§ AIM OF THE EXERCISE
Lines in the following data that contain the string "isspace" are to be counted. Report only their number.

++++ RECORDS PROVIDED

(** * MinesShell (mish): a shallow embedding of [MinesShell.cpp]

    The development follows the source file top to bottom: the line
    normaliser and tokenizer, the two syntax validators, a small model of
    the POSIX process primitives the shell calls ([fork], [pipe], [open],
    [dup], [dup2], [close], [waitpid], [execvp]), the three executors
    ([executeCommand], [executePipedCommand],
    [executeCommandInBackground]) and the command loop of [main]. *)

From Stdlib Require Import String Ascii List ZArith Lia Bool.
Import ListNotations.

Open Scope string_scope.
Open Scope Z_scope.

(** ** Characters and strings *)

Module Chars.

(** [isspace] of <cctype> in the "C" locale (the program never calls
    [setlocale]): space, \t, \n, \v, \f, \r.  The same class delimits the
    words extracted by [operator>>] on a [std::string]. *)
Definition isspace (c : ascii) : bool :=
  let n := N_of_ascii c in
  (N.eqb n 32 || (N.leb 9 n && N.leb n 13))%bool.

(** [strchr("|<>&", c) != NULL].  [strchr] also finds the terminating NUL
    of the searched literal, so the character of code 0 counts as found. *)
Definition is_special (c : ascii) : bool :=
  (Ascii.eqb c "|" || Ascii.eqb c "<" || Ascii.eqb c ">" || Ascii.eqb c "&"
   || Ascii.eqb c zero)%bool.

(** The four operator characters proper. *)
Definition is_operator (c : ascii) : bool :=
  (Ascii.eqb c "|" || Ascii.eqb c "<" || Ascii.eqb c ">" || Ascii.eqb c "&")%bool.

Definition str1 (c : ascii) : string := String c EmptyString.

End Chars.
Import Chars.

(** ** [tokenize] and [checkWhiteSpaces] *)

(** A word under construction is emitted only when it is not empty:
    [operator>>] skips leading white space and never yields an empty word. *)
Definition flush (word : string) : list string :=
  match word with
  | EmptyString => []
  | _ => [word]
  end.

(** [istream_iterator<string>] over the line: [word] holds the characters
    read since the last white space. *)
Fixpoint tokenize_from (word : string) (str : string) : list string :=
  match str with
  | EmptyString => flush word
  | String c rest =>
      if isspace c then flush word ++ tokenize_from EmptyString rest
      else tokenize_from (word ++ str1 c) rest
  end.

++++++++

§ ANSWER BOX
3